An example of a #BookTok post from user @ellas.edition.

In the last 30 years, the rise of digital media has caused some major transformations in the literary world. The book you used to have to purchase at the nearest bookstore can now be downloaded right onto your Kindle and can even be listened to in the car through sites like Audible. All these new ways to access literature have presented potential threats to the sales of traditional hardcopy books. But in the last two years, BookTok, a movement driven by bored teenagers on social media, has created a platform for people to market their favorite books to young audiences. The sales of some books have skyrocketed, giving hope to the classic hardcover.  
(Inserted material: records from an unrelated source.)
(** X9: once a click on Analyze Condition found no 2d context, the
    scanning flag stays up for the rest of the session (each handler run
    to its end before the next click) and Analyze Condition can never be
    clicked again: every later click that the page allows leaves the flag
    up. *)
Theorem scanning_flag_stuck (clicks : list action) (s0 st : State) :
  isScanning s0 = true ->
  session s0 clicks = Some st ->
  isScanning st = true
  /\ (forall ctx reply, clickable st (AnalyzeCondition ctx reply) = false)
  /\ Forall (fun a => match a with AnalyzeCondition _ _ => False | _ => True end) clicks.
Proof.
  revert s0. induction clicks as [|a clicks IH]; simpl; intros s0 H0 Hs.
  - injection Hs as <-. split; [exact H0|]. split; [|constructor].
    intros ctx reply. unfold clickable. rewrite H0. apply andb_false_r.
  - destruct (clickable s0 a) eqn:Hc; [|discriminate].
    assert (Ha : match a with AnalyzeCondition _ _ => False | _ => True end
                 /\ isScanning (click s0 a) = true).
    { destruct a as [granted|ctx reply| |granted]; simpl in *.
      - split; [exact I|]. unfold startCamera. destruct granted; exact H0.
      - rewrite H0, andb_false_r in Hc. discriminate.
      - split; [exact I | exact H0].
      - split; [exact I|]. unfold scanAgain, startCamera. destruct granted; exact H0. }
    destruct Ha as [Ha Hflag].
    destruct (IH _ Hflag Hs) as (H1 & H2 & H3).
    split; [exact H1|]. split; [exact H2|]. constructor; assumption.
Qed.

Lemma scanning_flag_stuck_witness :
  exists st,
    session (click (click initial (StartGrading true))
               (AnalyzeCondition false (Throw NetworkFailure)))
      [Cancel; StartGrading true] = Some st
    /\ isScanning st = true.
Proof.
  eexists. split; [reflexivity|].
  exact (proj1 (scanning_flag_stuck [Cancel; StartGrading true]
                  (click (click initial (StartGrading true))
                     (AnalyzeCondition false (Throw NetworkFailure)))
                  _ eq_refl eq_refl)).
Defined.

(** X10: an error banner, once up, is taken down only by a camera that was
    granted (through Start Grading or Scan Again): a successful analysis
    leaves a stale banner standing beside its result, and so do Cancel and
    a refused camera. *)
Theorem error_banner_cleared_only_by_camera (st : State) (a : action) :
  error_banner (render st) = true ->
  (error_banner (render (click st a)) = false
   <-> a = StartGrading true \/ a = ScanAgain true).
Proof.
  unfold render. simpl. destruct st as [s sc r e]. simpl.
  destruct e as [msg|]; simpl; [intros _|discriminate].
  destruct a as [granted|ctx reply| |granted]; simpl.
  - destruct granted; simpl; split; auto; try discriminate.
    intros [H|H]; discriminate H.
  - unfold captureAndAnalyze. split; [|intros [H|H]; discriminate H].
    destruct s; simpl; [|discriminate]. destruct ctx; simpl; [|discriminate].
    destruct reply; simpl; discriminate.
  - split; [discriminate | intros [H|H]; discriminate H].
  - destruct granted; simpl; split; auto; try discriminate.
    intros [H|H]; discriminate H.
Qed.

Lemma error_banner_cleared_only_by_camera_witness :
  error_banner
    (render (click {| stream := true; isScanning := false; result := None;
                      error := Some "Camera permission denied or not available."%string |}
               (AnalyzeCondition true
                  (Return (VObj [("grading", VObj [("grade", VStr "Good")])])))))
  <> false.
Proof.
  intros H.
  destruct (proj1 (error_banner_cleared_only_by_camera
                     {| stream := true; isScanning := false; result := None;
                        error := Some "Camera permission denied or not available."%string |}
                     (AnalyzeCondition true
                        (Return (VObj [("grading", VObj [("grade", VStr "Good")])])))
                     eq_refl) H) as [H'|H']; discriminate H'.
Defined.

End GradingScannerMore.

(** ** The product passport as a whole *)

Section ProductPassportMore.
Import Js ProductPassport.

Variable getDevice : string -> completion value.
Variable analyzeDevice : string -> option bool -> option bool -> option (list string)
                         -> completion value.

(** X11: [fetchDeviceData] ends with the spinner off and with either a
    device or an error, never both and never neither: a device exactly
    when [getDevice] returned a truthy value; 'Device not found...' when it
    returned a falsy one; 'Backend connection failed...' when it threw. *)
Theorem fetchDeviceData_device_or_error (deviceId : string) :
  let st := fetchDeviceData getDevice analyzeDevice deviceId in
  loading st = false
  /\ (device st <> None <-> error st = None)
  /\ (device st <> None
      <-> exists v, getDevice deviceId = Return v /\ truthy v = true)
  /\ (error st = Some "Device not found. Register a device first."%string
      <-> exists v, getDevice deviceId = Return v /\ truthy v = false)
  /\ (error st
      = Some "Backend connection failed. Register a device and add telemetry data first."%string
      <-> exists e, getDevice deviceId = Throw e).
Proof.
  unfold fetchDeviceData.
  destruct (getDevice deviceId) as [v|e]; [destruct (truthy v) eqn:Hv|]; simpl;
    (split; [reflexivity|]);
    repeat split; try discriminate; try congruence; eauto;
    try (intros (x & Hx & Ht); congruence);
    try (intros (x & Hx); congruence).
Qed.

(** X12: a failing analysis never keeps the passport from being shown: if
    the device is there, it is presented whatever the analysis call did;
    the analysis decides nothing but the grade and the value, which read
    'Not Graded' and 0 when the analysis threw or returned null. *)
Theorem fetchDeviceData_absorbs_analysis_failure (deviceId : string) (v : value)
    (Hget : getDevice deviceId = Return v) (Hv : truthy v = true) :
  exists d,
    device (fetchDeviceData getDevice analyzeDevice deviceId) = Some d
    /\ id d = or (get_opt v "id") (VStr deviceId)
    /\ model d = or (get_opt v "model") (VStr "Unknown Model")
    /\ serialNumber d = or (get_opt v "serialNumber") (VStr "N/A")
    /\ status d = or (get_opt v "status") (VStr "unknown")
    /\ ((analyzeDevice deviceId (Some true) (Some true) None = Return VNull
         \/ exists e, analyzeDevice deviceId (Some true) (Some true) None = Throw e) ->
        currentGrade d = VStr "Not Graded" /\ currentValue d = VNum 0).
Proof.
  unfold fetchDeviceData. rewrite Hget, Hv. simpl.
  eexists. split; [reflexivity|]. simpl. repeat split;
    destruct H as [H|[e H]]; rewrite H; reflexivity.
Qed.

End ProductPassportMore.

Lemma fetchDeviceData_absorbs_analysis_failure_witness :
  exists d,
    ProductPassport.device
      (ProductPassport.fetchDeviceData
         (ApiService.getDevice Samples.backend Samples.base)
         (fun _ _ _ _ => Js.Throw Js.NetworkFailure) Samples.device_id) = Some d
    /\ ProductPassport.currentGrade d = Js.VStr "Not Graded".
Proof.
  destruct (fetchDeviceData_absorbs_analysis_failure
              (ApiService.getDevice Samples.backend Samples.base)
              (fun _ _ _ _ => Js.Throw Js.NetworkFailure)
              Samples.device_id Samples.device_json eq_refl eq_refl)
    as (d & Hd & _ & _ & _ & _ & Hfail).
  exists d. split; [exact Hd|].
  exact (proj1 (Hfail (or_intror (ex_intro _ Js.NetworkFailure eq_refl)))).
Defined.

(** ** The telemetry dashboard *)

Section DashboardFacts.
Import Js Dashboard.

Variable monthLabel : value -> string.
Variable thermal : value -> value.

(** The chart has one point per snapshot, each at its index, and it is
    there exactly when no snapshot is [null]. *)
Lemma chartFrom_points (items : list value) (k : nat) (points : list ChartData) :
  chartFrom monthLabel thermal k items = Return points ->
  length points = length items
  /\ forall i p, nth_error points i = Some p ->
                 marketValue p = 1200 - Z.of_nat (k + i) * 50.
Proof.
  revert k points. induction items as [|item items IH]; simpl; intros k points H.
  - injection H as <-. split; [reflexivity|]. intros [|i] p Hp; discriminate Hp.
  - unfold chartPoint in H.
    destruct (get item "timestamp") as [ts|e]; [|discriminate].
    destruct (chartFrom monthLabel thermal (S k) items) as [rest|e] eqn:Hrest;
      [|discriminate].
    injection H as <-. destruct (IH _ _ Hrest) as [Hlen Hnth].
    split; [simpl; now rewrite Hlen|].
    intros [|i] p Hp; simpl in Hp.
    + injection Hp as <-. simpl. rewrite Nat.add_0_r. reflexivity.
    + rewrite (Hnth _ _ Hp). f_equal. f_equal. lia.
Qed.





End DashboardFacts.

Section DashboardChart.
Import Js Dashboard.

Variable monthLabel : value -> string.
Variable thermal : value -> value.

Lemma fetchTelemetryData_shown (reply : completion value) (st : State) :
  error (fetchTelemetryData monthLabel thermal reply st) = None ->
  exists first rest points,
    reply = Return (VArr (first :: rest))
    /\ chartFrom monthLabel thermal 0 (first :: rest) = Return points
    /\ telemetryData (fetchTelemetryData monthLabel thermal reply st) = points
    /\ m_marketValue (metrics (fetchTelemetryData monthLabel thermal reply st))
       = 1200 - Z.of_nat (length (first :: rest)) * 50.
Proof.
  unfold fetchTelemetryData.
  destruct reply as [h|e]; [|discriminate].
  destruct (negb (truthy h) || length_is_zero h); [discriminate|].
  destruct h as [| |b|q|s|[|first rest]|fs]; try discriminate.
  destruct (chartFrom monthLabel thermal 0 (first :: rest)) as [points|e] eqn:Hc;
    [|discriminate].
  intros _. exists first, rest, points. auto.
Qed.

Lemma fetchTelemetryData_error_resets (reply : completion value) (st : State)
    (msg : string) :
  error (fetchTelemetryData monthLabel thermal reply st) = Some msg ->
  telemetryData (fetchTelemetryData monthLabel thermal reply st) = []
  /\ metrics (fetchTelemetryData monthLabel thermal reply st) = no_metrics.
Proof.
  unfold fetchTelemetryData.
  destruct reply as [h|e]; [|auto].
  destruct (negb (truthy h) || length_is_zero h); [auto|].
  destruct h as [| |b|q|s|[|first rest]|fs]; auto.
  destruct (chartFrom monthLabel thermal 0 (first :: rest)); [discriminate|auto].
Qed.

Lemma fetchTelemetryData_header_value (reply : completion value) (st : State) :
  error (fetchTelemetryData monthLabel thermal reply st) = None ->
  m_marketValue (metrics (fetchTelemetryData monthLabel thermal reply st))
  = 1200 - Z.of_nat (length (telemetryData
                               (fetchTelemetryData monthLabel thermal reply st))) * 50.
Proof.
  intros Herr.
  destruct (fetchTelemetryData_shown _ _ Herr)
    as (first & rest & points & _ & Hc & Hdata & Hval).
  rewrite Hdata, Hval.
  destruct (chartFrom_points monthLabel thermal _ _ _ Hc) as [Hlen _].
  rewrite Hlen. reflexivity.
Qed.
In the early months of the COVID-19 pandemic, TikTok gained millions of users as phone usage in the US increased by 40%, according to Statistica. During this time, Rebecca Ferrer ’24 said that she was on social media for hours per day, but it was unproductive and draining.  

It became commonplace for TikTok influencers to recommend activities besides TikTok, such as cooking and daily walks, and some users started to gain popularity by offering reading recommendations. Pitching young adult books to their audience of teens, they claimed that reading offered the same satisfaction as watching TV or scrolling on social media. Soon, a book recommending corner of TikTok emerged, and it has been growing in popularity ever since. As of now, the #BookTok hashtag has 35 billion views, and the top liked video under the hashtag has 1.5 million likes and over 10 million views. 

BookTok posts can take on different forms. Some Booktokers act out the conflict that occurs in the book with dramatic music playing in the background, leaving cliffhangers to encourage the viewer to buy the book for themselves. Others video themselves reacting to an intense moment in the book, sometimes while crying on camera as they read on. Booktokers have also highlighted the small but pleasurable feeling of having an organized bookshelf in your bedroom, inspiring users to go out and buy more hard copies.  

As BookTok has gained in popularity, bookstores such as Barnes and Noble and Books and Books have taken note, establishing special shelves or sections dedicated to books featured on BookTok. A store manager at Books and Books in Coral Gables said that as COVID progressed and BookTok became more popular, he noticed a younger demographic coming into his store more frequently, reaching for similar titles he assumes they saw on TikTok.  

The rise of BookTok has also had an influence on authors. For example, Song of Achilles by Madeline Miller became a New York Times bestseller 11 years after it was published due to its newfound fame on TikTok, and the hashtag #SongofAchilles has over 85 million views.  

Potentially, authors can utilize this platform to promote their books, and some already have. Author Jennifer Millikin racked up 4.8 million views on TikTok for telling a riveting story that seemed to be about her life—only to reveal at the end that it was the plot of her new novel ‘Our Finest Hour.’  

Behind the scramble to capitalize on this new platform are the consumers themselves, who are predominantly young girls. Several have said that what intrigues them about BookTok is the way that it allows younger creators to recommend books to them, as opposed to authority figures like parents or teachers. “I like that Booktok offers reviews from teens who just happen to like reading instead of more serious editors,” said Sophia Romanov ’24, an active reader who uses Tiktok to get recommendations for the books that she reads. “It’s nice having an unfiltered review.” 

Romanov also talked about how teen book reviewers describe and categorize the books they talk about using familiar tropes, which helps their audience make informed choices. Tropes tend to be plot or character categories that are popular among a certain genre of books and can become synonymous with the genre itself. ‘Chosen one,’ ‘found family,’ and ‘good vs. Evil’ are tropes Romanov gravitates towards, all pertaining to the fantasy genre. “It’s been helpful in finding more books to read, because I know I will like them,” Romanov said.  

Booktokers at RE are overwhelmingly positive about its impact, describing upsides like decreased screen time. “I don’t remember the last time I’ve watched a TV show. I’ve just been so interested in reading,” said Ella Gonzalez ’24. For Maggie Seabrook ’24, reading has become an outlet that allows her to channel the desire for entertainment without the repercussions that come with watching shows or scrolling through Instagram. 

Dr. Corinne Rhyner, an English Teacher at the Upper School, noted that reading outside the classroom can be beneficial inside the classroom. “One of the best ways to improve your writing is to increase your reading,” she said, as it increases one’s vocabulary and allows one to see new writing styles and techniques.  

In a world where social media algorithms consume the average person’s attention, the BookTok community see the power of their influence as an opportunity to encourage better habits among teens. The question that remains: what else can influencers encourage teens to do, and to what extent will they listen?